When reality deviates from the plan beyond a specific tolerance threshold, the system triggers alerts and suggests re-planning actions.
Core Problem
Plans are static snapshots of a dynamic world. A plan created in January is often obsolete by March because key variables have shifted. Humans rarely manually check these variables until a crisis hits.
System Architecture
1. Assumption Registry
A structured database of every variable the plan depends on. - Static Assumptions: "We need 5 engineers." (Verified internally) - Dynamic Assumptions: "EUR/USD exchange rate is 1.10." (Verified externally)
2. Data Ingestion Service
Connectors to external APIs: - Financial: Bloomberg, Yahoo Finance (FX, Rates) - Commodities: Metal/Energy spot prices. - Macro: Inflation rates, GDP growth. - Custom: Internal BI tools, Jira velocity.
3. Drift Detection Engine
Runs hourly/daily jobs to compare Lesson learned vs Current Reality.
- Thresholds: defined per assumption (e.g., +/- 5%).

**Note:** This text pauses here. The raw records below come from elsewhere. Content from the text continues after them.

Lemma init_ok cx : family_ok (init_world cx).
Proof.
  assert (init_world cx = mkWorld {[INITPROC := init_pcb cx 1]} 1 {[1 := INITPROC]} (mkRA 2 [])) as -> by done.
  split; cbn [heap PID2PCB next_obj].
  - split; vm_compute; done.
  - intros p o. rewrite lookup_singleton_Some. destruct (decide (o = INITPROC)) as [->|].
    + rewrite lookup_singleton_eq. cbn. naive_solver.
    + rewrite lookup_singleton_ne by done. naive_solver.
  - intros o b [<- _]%lookup_singleton_Some. lia.
  - eexists. rewrite lookup_singleton_eq. done.
  - intros o b [<- <-]%lookup_singleton_Some. cbn. split; [constructor|]. intros c. split; [set_solver|].
    intros (cb & [<- <-]%lookup_singleton_Some & Hp). done.
  - intros o b [<- _]%lookup_singleton_Some. done.
  - intros o b [<- <-]%lookup_singleton_Some. done.
  - intros o b [<- <-]%lookup_singleton_Some. by eexists.
Qed.

Lemma reachable_ok cx w : rtc family_step (init_world cx) w → family_ok w.
Proof.
  intros Hrun. pose proof (init_ok cx) as Hok. induction Hrun as [|w1 w2 w3 [c w' Hc Hd] _ IH]; [done|]. apply IH.
  pose proof (fcall_inv c w1 Hok Hc) as Hwp. unfold wp in Hwp. by rewrite Hd in Hwp.
Qed.

Definition parent_of w (o q : Z) : Prop := ∃ b, heap w !! o = Some b ∧ parent (family b) = Some q.

Lemma ancestor_init w o : family_ok w → is_Some (heap w !! o) → rtc (parent_of w) o INITPROC.
Proof.
  intros Hok. assert (∀ n o, (Z.to_nat o < n)%nat → is_Some (heap w !! o) → rtc (parent_of w) o INITPROC) as H; [|by apply (H (S (Z.to_nat o))); lia].
  induction n as [|n IH]; intros x Hx [b Hb]; [lia|]. destruct (decide (x = INITPROC)) as [->|Hne]; [done|].
  destruct (fo_parent _ Hok _ _ Hb Hne) as (q & Hq & Hlt & Hs). eapply rtc_l; [by exists b|]. apply IH; [|done].
  destruct Hs as [bq Hbq]. pose proof (fo_fresh _ Hok _ _ Hbq). lia.
Qed.

(** A process that has just ended, as its parent finds it. *)
Lemma exited_child w c code cb o : family_ok w → heap w !! c = Some cb → c ≠ INITPROC → parent (family cb) = Some o →
  let ec := exit_effect c code cb c cb in
  (c ∉ children (family cb)) ∧ o ≠ c ∧ pcb_pid ec = pcb_pid cb ∧ is_zombie (family ec) = true ∧ exit_code (family ec) = code ∧
  parent (family ec) = Some o ∧ ptrace_stop (sg ec) = ptrace_stop (sg cb) ∧ is_stop (wait_event (sg ec)) = is_stop (wait_event (sg cb)).
Proof.
  intros Hok Hc Hne Hp. destruct (fo_parent _ Hok _ _ Hc Hne) as (q & Hq & Hlt & _). assert (q = o) as -> by congruence.
  assert (c ∉ children (family cb)) as Hn by (intros (? & _ & _ & _ & ?)%(kids_parent w c cb c Hok Hc); done).
  cbn zeta. unfold exit_effect. rewrite !(decide_True (P := c = c)) by done. rewrite !decide_False by (rewrite Hp; intros [= ?]; lia).
  split_and!; try done. lia.
Qed.
Lemma exit_signals c code cb o b : parent (family cb) = Some o → o ≠ c →
  has_sig (p_pending (p_sig (sg (exit_effect c code cb o b)))) SIGCHLD = true.
Proof.
  intros Hp Hoc. assert (sg (exit_effect c code cb o b) = on_psig (insert_process_signal (sig_flag SIGCHLD) (wrap_i32 (pcb_pid cb)) 0) (sg b)) as ->.
  { unfold exit_effect. rewrite (decide_True (P := Some o = parent (family cb))), (decide_False (P := o = c)) by done. by repeat case_decide. }
  cbn [on_psig p_sig]. rewrite insert_one by lia. unfold set_pending_signal_siginfo. cbn -[has_sig Z.lor sig_flag].
  rewrite has_sig_lor, has_sig_flag by lia. by rewrite orb_true_r.
Qed.
(* ===== verification/Msg.v ===== *)
(** * System V message queues (os/src/syscall/ipc.rs)

    Message queues, their manager and the system calls on them.  The process
    that calls is described by its identity, the clock by a number of seconds,
    and user memory by an interface with a read and a write that may fail. *)

From stdpp Require Import base list numbers list_numbers option sets gmap sorting.
From S2P Require Import Prelude Errno UserIface.

(** ** Constants and data *)

Abbreviation IPC_PRIVATE := (0).
Abbreviation IPC_CREAT := (0x200).
Abbreviation IPC_EXCL := (0x400).
Abbreviation IPC_NOWAIT := (0x800).
Abbreviation MSG_NOERROR := (0x1000).
Abbreviation MSG_EXCEPT := (0x2000).
Abbreviation MSG_COPY := (0x4000).
Abbreviation IPC_RMID := (0).
Abbreviation IPC_SET := (1).
Abbreviation IPC_STAT := (2).
Abbreviation IPC_INFO := (3).
Abbreviation MSG_STAT := (11).
Abbreviation MSG_INFO := (12).
Abbreviation MSGMAX := (8192).
Abbreviation MSGMNB := (16384).
Abbreviation MSGMNI_DEFAULT := (16).

Record Message : Type := mkMessage { mtype : Z; mtext : list Z }.

Record MessageQueue : Type := mkMessageQueue {
  mq_key : Z;
  mq_id : Z;
  messages : list Message;
  total_bytes : Z;
  max_bytes : Z;
  permissions : Z;
  mq_uid : Z;
  mq_gid : Z;
  mq_cuid : Z;
  mq_cgid : Z;
  ctime : Z;
  stime : Z;
  rtime : Z;
  lspid : Z;
  lrpid : Z;
}.

(** [current_ipc_identity]: effective ids, pid, and whether the user is root. *)
Record identity : Type := mkIdentity { euid : Z; egid : Z; ipc_pid : Z }.
Definition is_super (who : identity) : bool := euid who =? 0.

Definition requested_rw_bits (msgflg : Z) : Z :=
  let raw := Z.land msgflg 0x1ff in
  if raw =? 0 then 0
  else if any_bit raw 0x1c0 then Z.land (Z.shiftr raw 6) 7
  else if any_bit raw 0x38 then Z.land (Z.shiftr raw 3) 7
  else Z.land raw 7.

(** ** One queue *)

Definition MessageQueue_new (key id perm uid gid now_sec : Z) : MessageQueue :=
  mkMessageQueue key id [] 0 MSGMNB perm uid gid uid gid now_sec 0 0 0 0.

Definition access_bits_for (q : MessageQueue) (uid gid : Z) : Z :=
  if (uid =? mq_uid q) || (uid =? mq_cuid q) then Z.land (Z.shiftr (permissions q) 6) 7
  else if (gid =? mq_gid q) || (gid =? mq_cgid q) then Z.land (Z.shiftr (permissions q) 3) 7
  else Z.land (permissions q) 7.

Definition has_access (q : MessageQueue) (uid gid req : Z) : bool :=
  if req =? 0 then true else Z.land (access_bits_for q uid gid) req =? req.

Definition can_ctl (q : MessageQueue) (uid : Z) : bool := (uid =? mq_uid q) || (uid =? mq_cuid q).

Definition set_messages (ms : list Message) (n : Z) (q : MessageQueue) : MessageQueue :=
  mkMessageQueue (mq_key q) (mq_id q) ms n (max_bytes q) (permissions q) (mq_uid q) (mq_gid q) (mq_cuid q) (mq_cgid q)
    (ctime q) (stime q) (rtime q) (lspid q) (lrpid q).
Definition set_sent (now pid : Z) (q : MessageQueue) : MessageQueue :=
  mkMessageQueue (mq_key q) (mq_id q) (messages q) (total_bytes q) (max_bytes q) (permissions q) (mq_uid q) (mq_gid q)
    (mq_cuid q) (mq_cgid q) (ctime q) now (rtime q) pid (lrpid q).
Definition set_received (now pid : Z) (q : MessageQueue) : MessageQueue :=
  mkMessageQueue (mq_key q) (mq_id q) (messages q) (total_bytes q) (max_bytes q) (permissions q) (mq_uid q) (mq_gid q)
    (mq_cuid q) (mq_cgid q) (ctime q) (stime q) now (lspid q) pid.
Definition set_control (perm qbytes now : Z) (q : MessageQueue) : MessageQueue :=
  mkMessageQueue (mq_key q) (mq_id q) (messages q) (total_bytes q) qbytes perm (mq_uid q) (mq_gid q)
    (mq_cuid q) (mq_cgid q) now (stime q) (rtime q) (lspid q) (lrpid q).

- Composite Drift: aggregated impact of multiple small drifts.
4. Alerting & Governance
- Green: Within tolerance.
- Yellow: Warning (Approaching limit).
- Red: Breach (Requires mandatory re-plan or waiver).
Database Schema
assumptions
The registry of monitored variables.
| Column | Type | Description |
|---|---|---|
id |
UUID | Primary Key |
plan_id |
UUID | FK to Plans |
variable_name |
TEXT | e.g., "Steel Price" |
baseline_value |
DECIMAL | Value at plan approval (e.g., 800.00) |
unit |
TEXT | e.g., "USD/Ton" |
data_source_id |
UUID | FK to Data Sources |
tolerance_pct |
DECIMAL | +/- % allowed before alert (e.g., 0.05) |
data_sources
Configuration for external feeds.
| Column | Type | Description |
|---|---|---|
id |
UUID | Primary Key |
name |
TEXT | e.g., "London Metal Exchange API" |
adapter_type |
ENUM | json_api, sql_query, manual_input |
config |
JSONB | Auth tokens, endpoints, query paths |
observations
Time-series log of actual values.
| Column | Type | Description |
|---|---|---|
id |
UUID | Primary Key |
assumption_id |
UUID | FK |
observed_at |
TIMESTAMPTZ | When the data was captured |
value |
DECIMAL | The live value (e.g., 850.00) |
drift_pct |
DECIMAL | (value - baseline) / baseline |
Alerting Logic (DSL)
We use a simple domain-specific language for defining complex alerts.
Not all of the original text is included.